■ **WHAT YOU NEED TO DO**
Print out every entry, keeping each line identical to the original.

___ DATA LISTING ___

(** *** Assignments to fields *)
Definition withSettings (overrides : gmap string Z) (revisions : gmap string string)
    (reported : gmap string Z) (s : state) : state :=
  mkState overrides revisions reported (agentSettingsErr s) (agentDisabled s) (hostDisabled s)
    (agentAvailabilityErr s) (agents s) (nodes s) (activeNodeIDs s) (reservations s)
    (uncertainCreates s) (agentAdmissionUntil s) (agentSnapshots s) (nodeReportTimes s).
Definition withDisabled (disabled hosts : gmap string bool) (s : state) : state :=
  mkState (agentCapacityOverrides s) (agentCapacityRevisions s) (agentReportedCapacities s)
    (agentSettingsErr s) disabled hosts (agentAvailabilityErr s) (agents s) (nodes s)
    (activeNodeIDs s) (reservations s) (uncertainCreates s) (agentAdmissionUntil s)
    (agentSnapshots s) (nodeReportTimes s).
Definition withAgents (m : gmap string Agent.t) (s : state) : state :=
  mkState (agentCapacityOverrides s) (agentCapacityRevisions s) (agentReportedCapacities s)
    (agentSettingsErr s) (agentDisabled s) (hostDisabled s) (agentAvailabilityErr s) m (nodes s)
    (activeNodeIDs s) (reservations s) (uncertainCreates s) (agentAdmissionUntil s)
    (agentSnapshots s) (nodeReportTimes s).
Definition withNodes (m : gmap string Node.t) (ids : option (gset string)) (s : state) : state :=
  mkState (agentCapacityOverrides s) (agentCapacityRevisions s) (agentReportedCapacities s)
    (agentSettingsErr s) (agentDisabled s) (hostDisabled s) (agentAvailabilityErr s) (agents s)
    m ids (reservations s) (uncertainCreates s) (agentAdmissionUntil s)
    (agentSnapshots s) (nodeReportTimes s).
Definition withReservations (m : gmap string string) (u : gmap string uncertainCreate)
    (s : state) : state :=
  mkState (agentCapacityOverrides s) (agentCapacityRevisions s) (agentReportedCapacities s)
    (agentSettingsErr s) (agentDisabled s) (hostDisabled s) (agentAvailabilityErr s) (agents s)
    (nodes s) (activeNodeIDs s) m u (agentAdmissionUntil s)
    (agentSnapshots s) (nodeReportTimes s).
Definition withTimes (admission snapshots reports : gmap string Time) (s : state) : state :=
  mkState (agentCapacityOverrides s) (agentCapacityRevisions s) (agentReportedCapacities s)
    (agentSettingsErr s) (agentDisabled s) (hostDisabled s) (agentAvailabilityErr s) (agents s)
    (nodes s) (activeNodeIDs s) (reservations s) (uncertainCreates s) admission snapshots reports.

Definition setAgent (id : string) (a : Agent.t) (s : state) : state :=
  withAgents (<[id := a]> (agents s)) s.
Definition setSnapshot (id : string) (t : Time) (s : state) : state :=
  withTimes (agentAdmissionUntil s) (<[id := t]> (agentSnapshots s)) (nodeReportTimes s) s.
Definition setReportTime (id : string) (t : Time) (s : state) : state :=
  withTimes (agentAdmissionUntil s) (agentSnapshots s) (<[id := t]> (nodeReportTimes s)) s.

(** Reading a map at a missing key gives the zero value. *)
Definition agentAt (s : state) (id : string) : Agent.t := default Agent.zero (agents s !! id).
Definition timeAt (m : gmap string Time) (id : string) : Time := default 0 (m !! id).
Definition textAt (m : gmap string string) (id : string) : string := default ""%string (m !! id).
Definition flagAt (m : gmap string bool) (id : string) : bool := default false (m !! id).
Definition intAt (m : gmap string Z) (id : string) : Z := default 0 (m !! id).

(** ** The index of live Peers *)
Definition nodeHasLiveState (n : Node.t) : bool :=
  negb (bool_decide (Node.State n = NodeStopped)) && negb (bool_decide (Node.State n = NodeFailed)).

Definition liveIDs (m : gmap string Node.t) : gset string :=
  dom (filter (λ kn, nodeHasLiveState kn.2 = true) m).

Definition setNodeLocked (n : Node.t) (s : state) : state :=
  let ids := default (liveIDs (nodes s)) (activeNodeIDs s) in
  withNodes (<[Node.ID n := n]> (nodes s))
    (Some (if nodeHasLiveState n then {[Node.ID n]} ∪ ids else ids ∖ {[Node.ID n]})) s.

Definition activeNodesLocked (s : state) : list Node.t :=
  match activeNodeIDs s with
  | None => filter (λ n, nodeHasLiveState n = true) (snd <$> map_to_list (nodes s))
  | Some ids =>
      filter (λ n, nodeHasLiveState n = true) (omap (λ id, nodes s !! id) (elements ids))
  end.

(** ** Samples *)
Definition topologyReportTime (received agentReported peerSeen : Time) : Time :=
  if IsZero agentReported || IsZero peerSeen then received
  else received - Z.max 0 (SubTime agentReported peerSeen).

Definition normalizeScope (valid : bool) (u : option ContainerResources.t) :
    option ContainerResources.t :=
  if valid then u else ContainerResources.withoutValues <$> u.

Definition normalizeAgentResources (value : option AgentResources.t)
    (reportedAt receivedAt : Time) : option AgentResources.t :=
  let mk := AgentResources.mk in
  v ← value;
  let bad := IsZero (AgentResources.SampledAt v) || IsZero reportedAt ||
             (reportedAt + 5 * Duration.Second <? AgentResources.SampledAt v) in
  let complete := negb bad && AgentResources.Complete v in
  let sampled := if bad then 0
                 else topologyReportTime receivedAt reportedAt (AgentResources.SampledAt v) in
  let with_ agent peers cpu usage working complete error :=
    mk agent peers sampled (AgentResources.CPUCapacityCores v) cpu usage working
      (AgentResources.Containers v) (AgentResources.MeasuredContainers v) complete error in
  let A := AgentResources.Agent v in
  let P := AgentResources.Peers v in
  let error := AgentResources.Error v in
  let copy := with_ A P (AgentResources.CPUCores v) (AgentResources.MemoryUsageBytes v)
                (AgentResources.MemoryWorkingSetBytes v) complete error in
  let ok := AgentResources.Valid copy in
  Some (with_
    (normalizeScope (AgentResources.ScopeValid copy ResourceScopeAgent) A)
    (normalizeScope (AgentResources.ScopeValid copy ResourceScopePeers) P)
    (if ok then AgentResources.CPUCores v else None)
    (if ok then AgentResources.MemoryUsageBytes v else None)
    (if ok then AgentResources.MemoryWorkingSetBytes v else None)
    (ok && complete) (String.substring 0 256 error)).

(** ** Capacity *)
Definition agentHostNodeID (a : Agent.t) : string :=
  match Agent.Host a with
  | Some h => if empty (AgentHost.NodeID h) then textAt (Agent.Labels a) "swarmNodeId"
              else AgentHost.NodeID h
  | None => textAt (Agent.Labels a) "swarmNodeId"
  end.

(** The capacity settings want: the override, or the Agent's default. *)
Definition desiredCapacity (s : state) (a : Agent.t) : Z :=
  let override := intAt (agentCapacityOverrides s) (Agent.ID a) in
  if 0 <? override then override else Agent.DefaultCapacity a.

Definition isDisabled (s : state) (a : Agent.t) : bool :=
  flagAt (agentDisabled s) (Agent.ID a) || flagAt (hostDisabled s) (agentHostNodeID a) ||
  negb (isNil (agentAvailabilityErr s)).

___

■ **REPLY**
(** *** Assignments to fields *)
Definition withSettings (overrides : gmap string Z) (revisions : gmap string string)
    (reported : gmap string Z) (s : state) : state :=
  mkState overrides revisions reported (agentSettingsErr s) (agentDisabled s) (hostDisabled s)
    (agentAvailabilityErr s) (agents s) (nodes s) (activeNodeIDs s) (reservations s)
    (uncertainCreates s) (agentAdmissionUntil s) (agentSnapshots s) (nodeReportTimes s).
Definition withDisabled (disabled hosts : gmap string bool) (s : state) : state :=
  mkState (agentCapacityOverrides s) (agentCapacityRevisions s) (agentReportedCapacities s)
    (agentSettingsErr s) disabled hosts (agentAvailabilityErr s) (agents s) (nodes s)
    (activeNodeIDs s) (reservations s) (uncertainCreates s) (agentAdmissionUntil s)
    (agentSnapshots s) (nodeReportTimes s).
Definition withAgents (m : gmap string Agent.t) (s : state) : state :=
  mkState (agentCapacityOverrides s) (agentCapacityRevisions s) (agentReportedCapacities s)
    (agentSettingsErr s) (agentDisabled s) (hostDisabled s) (agentAvailabilityErr s) m (nodes s)
    (activeNodeIDs s) (reservations s) (uncertainCreates s) (agentAdmissionUntil s)
    (agentSnapshots s) (nodeReportTimes s).
Definition withNodes (m : gmap string Node.t) (ids : option (gset string)) (s : state) : state :=
  mkState (agentCapacityOverrides s) (agentCapacityRevisions s) (agentReportedCapacities s)
    (agentSettingsErr s) (agentDisabled s) (hostDisabled s) (agentAvailabilityErr s) (agents s)
    m ids (reservations s) (uncertainCreates s) (agentAdmissionUntil s)
    (agentSnapshots s) (nodeReportTimes s).
Definition withReservations (m : gmap string string) (u : gmap string uncertainCreate)
    (s : state) : state :=
  mkState (agentCapacityOverrides s) (agentCapacityRevisions s) (agentReportedCapacities s)
    (agentSettingsErr s) (agentDisabled s) (hostDisabled s) (agentAvailabilityErr s) (agents s)
    (nodes s) (activeNodeIDs s) m u (agentAdmissionUntil s)
    (agentSnapshots s) (nodeReportTimes s).
Definition withTimes (admission snapshots reports : gmap string Time) (s : state) : state :=
  mkState (agentCapacityOverrides s) (agentCapacityRevisions s) (agentReportedCapacities s)
    (agentSettingsErr s) (agentDisabled s) (hostDisabled s) (agentAvailabilityErr s) (agents s)
    (nodes s) (activeNodeIDs s) (reservations s) (uncertainCreates s) admission snapshots reports.

Definition setAgent (id : string) (a : Agent.t) (s : state) : state :=
  withAgents (<[id := a]> (agents s)) s.
Definition setSnapshot (id : string) (t : Time) (s : state) : state :=
  withTimes (agentAdmissionUntil s) (<[id := t]> (agentSnapshots s)) (nodeReportTimes s) s.
Definition setReportTime (id : string) (t : Time) (s : state) : state :=
  withTimes (agentAdmissionUntil s) (agentSnapshots s) (<[id := t]> (nodeReportTimes s)) s.

(** Reading a map at a missing key gives the zero value. *)
Definition agentAt (s : state) (id : string) : Agent.t := default Agent.zero (agents s !! id).
Definition timeAt (m : gmap string Time) (id : string) : Time := default 0 (m !! id).
Definition textAt (m : gmap string string) (id : string) : string := default ""%string (m !! id).
Definition flagAt (m : gmap string bool) (id : string) : bool := default false (m !! id).
Definition intAt (m : gmap string Z) (id : string) : Z := default 0 (m !! id).

(** ** The index of live Peers *)
Definition nodeHasLiveState (n : Node.t) : bool :=
  negb (bool_decide (Node.State n = NodeStopped)) && negb (bool_decide (Node.State n = NodeFailed)).

Definition liveIDs (m : gmap string Node.t) : gset string :=
  dom (filter (λ kn, nodeHasLiveState kn.2 = true) m).

Definition setNodeLocked (n : Node.t) (s : state) : state :=
  let ids := default (liveIDs (nodes s)) (activeNodeIDs s) in
  withNodes (<[Node.ID n := n]> (nodes s))
    (Some (if nodeHasLiveState n then {[Node.ID n]} ∪ ids else ids ∖ {[Node.ID n]})) s.

Definition activeNodesLocked (s : state) : list Node.t :=
  match activeNodeIDs s with
  | None => filter (λ n, nodeHasLiveState n = true) (snd <$> map_to_list (nodes s))
  | Some ids =>
      filter (λ n, nodeHasLiveState n = true) (omap (λ id, nodes s !! id) (elements ids))
  end.

(** ** Samples *)
Definition topologyReportTime (received agentReported peerSeen : Time) : Time :=
  if IsZero agentReported || IsZero peerSeen then received
  else received - Z.max 0 (SubTime agentReported peerSeen).

Definition normalizeScope (valid : bool) (u : option ContainerResources.t) :
    option ContainerResources.t :=
  if valid then u else ContainerResources.withoutValues <$> u.

Definition normalizeAgentResources (value : option AgentResources.t)
    (reportedAt receivedAt : Time) : option AgentResources.t :=
  let mk := AgentResources.mk in
  v ← value;
  let bad := IsZero (AgentResources.SampledAt v) || IsZero reportedAt ||
             (reportedAt + 5 * Duration.Second <? AgentResources.SampledAt v) in
  let complete := negb bad && AgentResources.Complete v in
  let sampled := if bad then 0
                 else topologyReportTime receivedAt reportedAt (AgentResources.SampledAt v) in
  let with_ agent peers cpu usage working complete error :=
    mk agent peers sampled (AgentResources.CPUCapacityCores v) cpu usage working
      (AgentResources.Containers v) (AgentResources.MeasuredContainers v) complete error in
  let A := AgentResources.Agent v in
  let P := AgentResources.Peers v in
  let error := AgentResources.Error v in
  let copy := with_ A P (AgentResources.CPUCores v) (AgentResources.MemoryUsageBytes v)
                (AgentResources.MemoryWorkingSetBytes v) complete error in
  let ok := AgentResources.Valid copy in
  Some (with_
    (normalizeScope (AgentResources.ScopeValid copy ResourceScopeAgent) A)
    (normalizeScope (AgentResources.ScopeValid copy ResourceScopePeers) P)
    (if ok then AgentResources.CPUCores v else None)
    (if ok then AgentResources.MemoryUsageBytes v else None)
    (if ok then AgentResources.MemoryWorkingSetBytes v else None)
    (ok && complete) (String.substring 0 256 error)).

(** ** Capacity *)
Definition agentHostNodeID (a : Agent.t) : string :=
  match Agent.Host a with
  | Some h => if empty (AgentHost.NodeID h) then textAt (Agent.Labels a) "swarmNodeId"
              else AgentHost.NodeID h
  | None => textAt (Agent.Labels a) "swarmNodeId"
  end.

(** The capacity settings want: the override, or the Agent's default. *)
Definition desiredCapacity (s : state) (a : Agent.t) : Z :=
  let override := intAt (agentCapacityOverrides s) (Agent.ID a) in
  if 0 <? override then override else Agent.DefaultCapacity a.

Definition isDisabled (s : state) (a : Agent.t) : bool :=
  flagAt (agentDisabled s) (Agent.ID a) || flagAt (hostDisabled s) (agentHostNodeID a) ||
  negb (isNil (agentAvailabilityErr s)).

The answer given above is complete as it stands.